**PROBLEM TO SOLVE:**
Please print each record below exactly as it is written.

**AVAILABLE DATA:**
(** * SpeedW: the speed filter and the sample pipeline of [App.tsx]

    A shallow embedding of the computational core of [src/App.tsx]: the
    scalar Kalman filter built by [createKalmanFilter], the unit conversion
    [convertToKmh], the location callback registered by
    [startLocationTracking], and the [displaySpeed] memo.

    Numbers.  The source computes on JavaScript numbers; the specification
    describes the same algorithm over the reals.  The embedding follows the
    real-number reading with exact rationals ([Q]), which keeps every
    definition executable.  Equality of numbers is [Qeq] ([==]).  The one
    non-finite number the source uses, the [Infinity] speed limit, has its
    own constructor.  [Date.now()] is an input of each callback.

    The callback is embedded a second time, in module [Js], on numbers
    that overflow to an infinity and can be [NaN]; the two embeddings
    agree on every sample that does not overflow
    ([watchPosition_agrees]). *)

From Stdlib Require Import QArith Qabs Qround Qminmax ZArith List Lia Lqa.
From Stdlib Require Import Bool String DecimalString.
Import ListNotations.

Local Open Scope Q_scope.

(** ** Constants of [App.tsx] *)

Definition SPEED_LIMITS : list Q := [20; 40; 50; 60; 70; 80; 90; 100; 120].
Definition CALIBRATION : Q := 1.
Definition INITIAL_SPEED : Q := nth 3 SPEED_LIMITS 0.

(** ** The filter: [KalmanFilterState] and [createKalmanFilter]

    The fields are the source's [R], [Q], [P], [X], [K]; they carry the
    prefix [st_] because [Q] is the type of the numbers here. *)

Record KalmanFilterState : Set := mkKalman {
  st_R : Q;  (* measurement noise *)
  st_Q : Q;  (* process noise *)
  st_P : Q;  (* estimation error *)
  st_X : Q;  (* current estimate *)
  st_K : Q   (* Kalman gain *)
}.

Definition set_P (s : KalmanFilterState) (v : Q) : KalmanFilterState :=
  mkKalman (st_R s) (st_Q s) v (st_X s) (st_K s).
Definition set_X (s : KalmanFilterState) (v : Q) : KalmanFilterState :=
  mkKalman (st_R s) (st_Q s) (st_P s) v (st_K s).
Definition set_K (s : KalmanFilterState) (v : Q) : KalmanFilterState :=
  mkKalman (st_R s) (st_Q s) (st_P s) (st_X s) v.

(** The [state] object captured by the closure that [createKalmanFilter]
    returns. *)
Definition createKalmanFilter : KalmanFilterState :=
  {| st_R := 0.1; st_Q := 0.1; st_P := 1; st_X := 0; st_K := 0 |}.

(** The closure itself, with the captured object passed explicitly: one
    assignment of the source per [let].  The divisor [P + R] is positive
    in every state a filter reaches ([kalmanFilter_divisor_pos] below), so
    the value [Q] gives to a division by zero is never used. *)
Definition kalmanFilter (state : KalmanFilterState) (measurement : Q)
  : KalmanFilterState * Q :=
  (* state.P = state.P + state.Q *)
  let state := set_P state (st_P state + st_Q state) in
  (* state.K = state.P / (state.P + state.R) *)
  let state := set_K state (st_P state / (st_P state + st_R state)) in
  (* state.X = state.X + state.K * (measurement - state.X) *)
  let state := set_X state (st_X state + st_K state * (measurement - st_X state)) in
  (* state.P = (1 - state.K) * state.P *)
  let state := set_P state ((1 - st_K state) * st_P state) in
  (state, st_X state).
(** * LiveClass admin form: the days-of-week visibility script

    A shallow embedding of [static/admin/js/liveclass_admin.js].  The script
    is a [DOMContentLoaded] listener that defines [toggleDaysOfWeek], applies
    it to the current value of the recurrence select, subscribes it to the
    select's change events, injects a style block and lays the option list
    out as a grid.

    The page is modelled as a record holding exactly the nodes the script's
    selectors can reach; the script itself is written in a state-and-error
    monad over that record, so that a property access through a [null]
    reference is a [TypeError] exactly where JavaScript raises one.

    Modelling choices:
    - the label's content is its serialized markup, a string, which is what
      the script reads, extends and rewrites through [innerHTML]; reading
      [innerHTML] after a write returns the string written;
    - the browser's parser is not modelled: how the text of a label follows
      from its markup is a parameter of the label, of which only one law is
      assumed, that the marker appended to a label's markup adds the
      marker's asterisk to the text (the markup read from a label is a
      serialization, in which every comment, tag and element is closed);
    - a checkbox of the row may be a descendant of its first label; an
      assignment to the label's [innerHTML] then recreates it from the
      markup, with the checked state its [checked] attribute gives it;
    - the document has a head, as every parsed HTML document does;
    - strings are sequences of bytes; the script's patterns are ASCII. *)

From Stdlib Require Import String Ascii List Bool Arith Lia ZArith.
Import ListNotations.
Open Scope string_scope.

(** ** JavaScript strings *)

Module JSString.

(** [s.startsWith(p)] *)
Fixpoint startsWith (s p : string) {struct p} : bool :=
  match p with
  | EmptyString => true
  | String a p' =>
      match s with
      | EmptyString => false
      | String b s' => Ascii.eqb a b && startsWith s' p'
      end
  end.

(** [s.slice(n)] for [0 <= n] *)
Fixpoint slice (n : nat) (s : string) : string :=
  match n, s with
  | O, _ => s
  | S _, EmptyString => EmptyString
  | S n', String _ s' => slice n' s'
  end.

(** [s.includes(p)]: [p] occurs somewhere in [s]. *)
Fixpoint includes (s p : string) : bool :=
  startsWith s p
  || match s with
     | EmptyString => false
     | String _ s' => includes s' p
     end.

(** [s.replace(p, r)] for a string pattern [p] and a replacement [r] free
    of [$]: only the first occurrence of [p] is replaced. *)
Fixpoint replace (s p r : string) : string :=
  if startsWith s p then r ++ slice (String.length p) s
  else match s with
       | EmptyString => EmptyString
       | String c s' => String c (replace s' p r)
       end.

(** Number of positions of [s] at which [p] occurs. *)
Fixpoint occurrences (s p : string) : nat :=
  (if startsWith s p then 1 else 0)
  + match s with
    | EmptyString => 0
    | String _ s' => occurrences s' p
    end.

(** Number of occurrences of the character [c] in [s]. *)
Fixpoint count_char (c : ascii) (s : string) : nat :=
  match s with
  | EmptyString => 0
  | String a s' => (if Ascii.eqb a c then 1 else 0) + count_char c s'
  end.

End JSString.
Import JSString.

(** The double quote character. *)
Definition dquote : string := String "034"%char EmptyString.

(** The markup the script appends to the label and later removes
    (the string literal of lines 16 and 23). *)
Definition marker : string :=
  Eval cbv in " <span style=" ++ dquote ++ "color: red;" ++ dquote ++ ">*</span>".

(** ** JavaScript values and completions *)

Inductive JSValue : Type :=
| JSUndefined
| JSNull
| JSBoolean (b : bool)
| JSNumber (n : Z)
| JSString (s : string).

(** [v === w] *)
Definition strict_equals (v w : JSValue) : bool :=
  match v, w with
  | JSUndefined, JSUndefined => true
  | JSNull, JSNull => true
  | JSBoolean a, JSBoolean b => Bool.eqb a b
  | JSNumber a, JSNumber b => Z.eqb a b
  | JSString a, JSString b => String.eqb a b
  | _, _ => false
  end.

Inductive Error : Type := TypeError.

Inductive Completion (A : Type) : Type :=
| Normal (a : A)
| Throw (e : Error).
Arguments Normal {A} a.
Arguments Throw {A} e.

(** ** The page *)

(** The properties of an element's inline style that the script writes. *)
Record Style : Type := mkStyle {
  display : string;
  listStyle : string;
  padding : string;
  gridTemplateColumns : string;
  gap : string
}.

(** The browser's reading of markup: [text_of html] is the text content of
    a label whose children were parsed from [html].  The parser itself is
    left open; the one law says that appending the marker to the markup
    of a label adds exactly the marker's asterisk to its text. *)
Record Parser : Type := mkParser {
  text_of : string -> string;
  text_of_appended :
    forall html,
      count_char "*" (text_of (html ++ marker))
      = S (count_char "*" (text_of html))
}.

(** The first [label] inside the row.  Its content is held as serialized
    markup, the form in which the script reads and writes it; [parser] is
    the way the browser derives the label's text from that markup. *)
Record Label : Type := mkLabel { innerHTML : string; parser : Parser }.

**YOUR SOLUTION:**
(** * SpeedW: the speed filter and the sample pipeline of [App.tsx]

    A shallow embedding of the computational core of [src/App.tsx]: the
    scalar Kalman filter built by [createKalmanFilter], the unit conversion
    [convertToKmh], the location callback registered by
    [startLocationTracking], and the [displaySpeed] memo.

    Numbers.  The source computes on JavaScript numbers; the specification
    describes the same algorithm over the reals.  The embedding follows the
    real-number reading with exact rationals ([Q]), which keeps every
    definition executable.  Equality of numbers is [Qeq] ([==]).  The one
    non-finite number the source uses, the [Infinity] speed limit, has its
    own constructor.  [Date.now()] is an input of each callback.

    The callback is embedded a second time, in module [Js], on numbers
    that overflow to an infinity and can be [NaN]; the two embeddings
    agree on every sample that does not overflow
    ([watchPosition_agrees]). *)

From Stdlib Require Import QArith Qabs Qround Qminmax ZArith List Lia Lqa.
From Stdlib Require Import Bool String DecimalString.
Import ListNotations.

Local Open Scope Q_scope.

(** ** Constants of [App.tsx] *)

Definition SPEED_LIMITS : list Q := [20; 40; 50; 60; 70; 80; 90; 100; 120].
Definition CALIBRATION : Q := 1.
Definition INITIAL_SPEED : Q := nth 3 SPEED_LIMITS 0.

(** ** The filter: [KalmanFilterState] and [createKalmanFilter]

    The fields are the source's [R], [Q], [P], [X], [K]; they carry the
    prefix [st_] because [Q] is the type of the numbers here. *)

Record KalmanFilterState : Set := mkKalman {
  st_R : Q;  (* measurement noise *)
  st_Q : Q;  (* process noise *)
  st_P : Q;  (* estimation error *)
  st_X : Q;  (* current estimate *)
  st_K : Q   (* Kalman gain *)
}.

Definition set_P (s : KalmanFilterState) (v : Q) : KalmanFilterState :=
  mkKalman (st_R s) (st_Q s) v (st_X s) (st_K s).
Definition set_X (s : KalmanFilterState) (v : Q) : KalmanFilterState :=
  mkKalman (st_R s) (st_Q s) (st_P s) v (st_K s).
Definition set_K (s : KalmanFilterState) (v : Q) : KalmanFilterState :=
  mkKalman (st_R s) (st_Q s) (st_P s) (st_X s) v.

(** The [state] object captured by the closure that [createKalmanFilter]
    returns. *)
Definition createKalmanFilter : KalmanFilterState :=
  {| st_R := 0.1; st_Q := 0.1; st_P := 1; st_X := 0; st_K := 0 |}.

(** The closure itself, with the captured object passed explicitly: one
    assignment of the source per [let].  The divisor [P + R] is positive
    in every state a filter reaches ([kalmanFilter_divisor_pos] below), so
    the value [Q] gives to a division by zero is never used. *)
Definition kalmanFilter (state : KalmanFilterState) (measurement : Q)
  : KalmanFilterState * Q :=
  (* state.P = state.P + state.Q *)
  let state := set_P state (st_P state + st_Q state) in
  (* state.K = state.P / (state.P + state.R) *)
  let state := set_K state (st_P state / (st_P state + st_R state)) in
  (* state.X = state.X + state.K * (measurement - state.X) *)
  let state := set_X state (st_X state + st_K state * (measurement - st_X state)) in
  (* state.P = (1 - state.K) * state.P *)
  let state := set_P state ((1 - st_K state) * st_P state) in
  (state, st_X state).
(** * LiveClass admin form: the days-of-week visibility script

    A shallow embedding of [static/admin/js/liveclass_admin.js].  The script
    is a [DOMContentLoaded] listener that defines [toggleDaysOfWeek], applies
    it to the current value of the recurrence select, subscribes it to the
    select's change events, injects a style block and lays the option list
    out as a grid.

    The page is modelled as a record holding exactly the nodes the script's
    selectors can reach; the script itself is written in a state-and-error
    monad over that record, so that a property access through a [null]
    reference is a [TypeError] exactly where JavaScript raises one.

    Modelling choices:
    - the label's content is its serialized markup, a string, which is what
      the script reads, extends and rewrites through [innerHTML]; reading
      [innerHTML] after a write returns the string written;
    - the browser's parser is not modelled: how the text of a label follows
      from its markup is a parameter of the label, of which only one law is
      assumed, that the marker appended to a label's markup adds the
      marker's asterisk to the text (the markup read from a label is a
      serialization, in which every comment, tag and element is closed);
    - a checkbox of the row may be a descendant of its first label; an
      assignment to the label's [innerHTML] then recreates it from the
      markup, with the checked state its [checked] attribute gives it;
    - the document has a head, as every parsed HTML document does;
    - strings are sequences of bytes; the script's patterns are ASCII. *)

From Stdlib Require Import String Ascii List Bool Arith Lia ZArith.
Import ListNotations.
Open Scope string_scope.

(** ** JavaScript strings *)

Module JSString.

(** [s.startsWith(p)] *)
Fixpoint startsWith (s p : string) {struct p} : bool :=
  match p with
  | EmptyString => true
  | String a p' =>
      match s with
      | EmptyString => false
      | String b s' => Ascii.eqb a b && startsWith s' p'
      end
  end.

(** [s.slice(n)] for [0 <= n] *)
Fixpoint slice (n : nat) (s : string) : string :=
  match n, s with
  | O, _ => s
  | S _, EmptyString => EmptyString
  | S n', String _ s' => slice n' s'
  end.

(** [s.includes(p)]: [p] occurs somewhere in [s]. *)
Fixpoint includes (s p : string) : bool :=
  startsWith s p
  || match s with
     | EmptyString => false
     | String _ s' => includes s' p
     end.

(** [s.replace(p, r)] for a string pattern [p] and a replacement [r] free
    of [$]: only the first occurrence of [p] is replaced. *)
Fixpoint replace (s p r : string) : string :=
  if startsWith s p then r ++ slice (String.length p) s
  else match s with
       | EmptyString => EmptyString
       | String c s' => String c (replace s' p r)
       end.

(** Number of positions of [s] at which [p] occurs. *)
Fixpoint occurrences (s p : string) : nat :=
  (if startsWith s p then 1 else 0)
  + match s with
    | EmptyString => 0
    | String _ s' => occurrences s' p
    end.

(** Number of occurrences of the character [c] in [s]. *)
Fixpoint count_char (c : ascii) (s : string) : nat :=
  match s with
  | EmptyString => 0
  | String a s' => (if Ascii.eqb a c then 1 else 0) + count_char c s'
  end.

End JSString.
Import JSString.

(** The double quote character. *)
Definition dquote : string := String "034"%char EmptyString.

(** The markup the script appends to the label and later removes
    (the string literal of lines 16 and 23). *)
Definition marker : string :=
  Eval cbv in " <span style=" ++ dquote ++ "color: red;" ++ dquote ++ ">*</span>".

(** ** JavaScript values and completions *)

Inductive JSValue : Type :=
| JSUndefined
| JSNull
| JSBoolean (b : bool)
| JSNumber (n : Z)
| JSString (s : string).

(** [v === w] *)
Definition strict_equals (v w : JSValue) : bool :=
  match v, w with
  | JSUndefined, JSUndefined => true
  | JSNull, JSNull => true
  | JSBoolean a, JSBoolean b => Bool.eqb a b
  | JSNumber a, JSNumber b => Z.eqb a b
  | JSString a, JSString b => String.eqb a b
  | _, _ => false
  end.

Inductive Error : Type := TypeError.

Inductive Completion (A : Type) : Type :=
| Normal (a : A)
| Throw (e : Error).
Arguments Normal {A} a.
Arguments Throw {A} e.

(** ** The page *)

(** The properties of an element's inline style that the script writes. *)
Record Style : Type := mkStyle {
  display : string;
  listStyle : string;
  padding : string;
  gridTemplateColumns : string;
  gap : string
}.

(** The browser's reading of markup: [text_of html] is the text content of
    a label whose children were parsed from [html].  The parser itself is
    left open; the one law says that appending the marker to the markup
    of a label adds exactly the marker's asterisk to its text. *)
Record Parser : Type := mkParser {
  text_of : string -> string;
  text_of_appended :
    forall html,
      count_char "*" (text_of (html ++ marker))
      = S (count_char "*" (text_of html))
}.

(** The first [label] inside the row.  Its content is held as serialized
    markup, the form in which the script reads and writes it; [parser] is
    the way the browser derives the label's text from that markup. *)
Record Label : Type := mkLabel { innerHTML : string; parser : Parser }.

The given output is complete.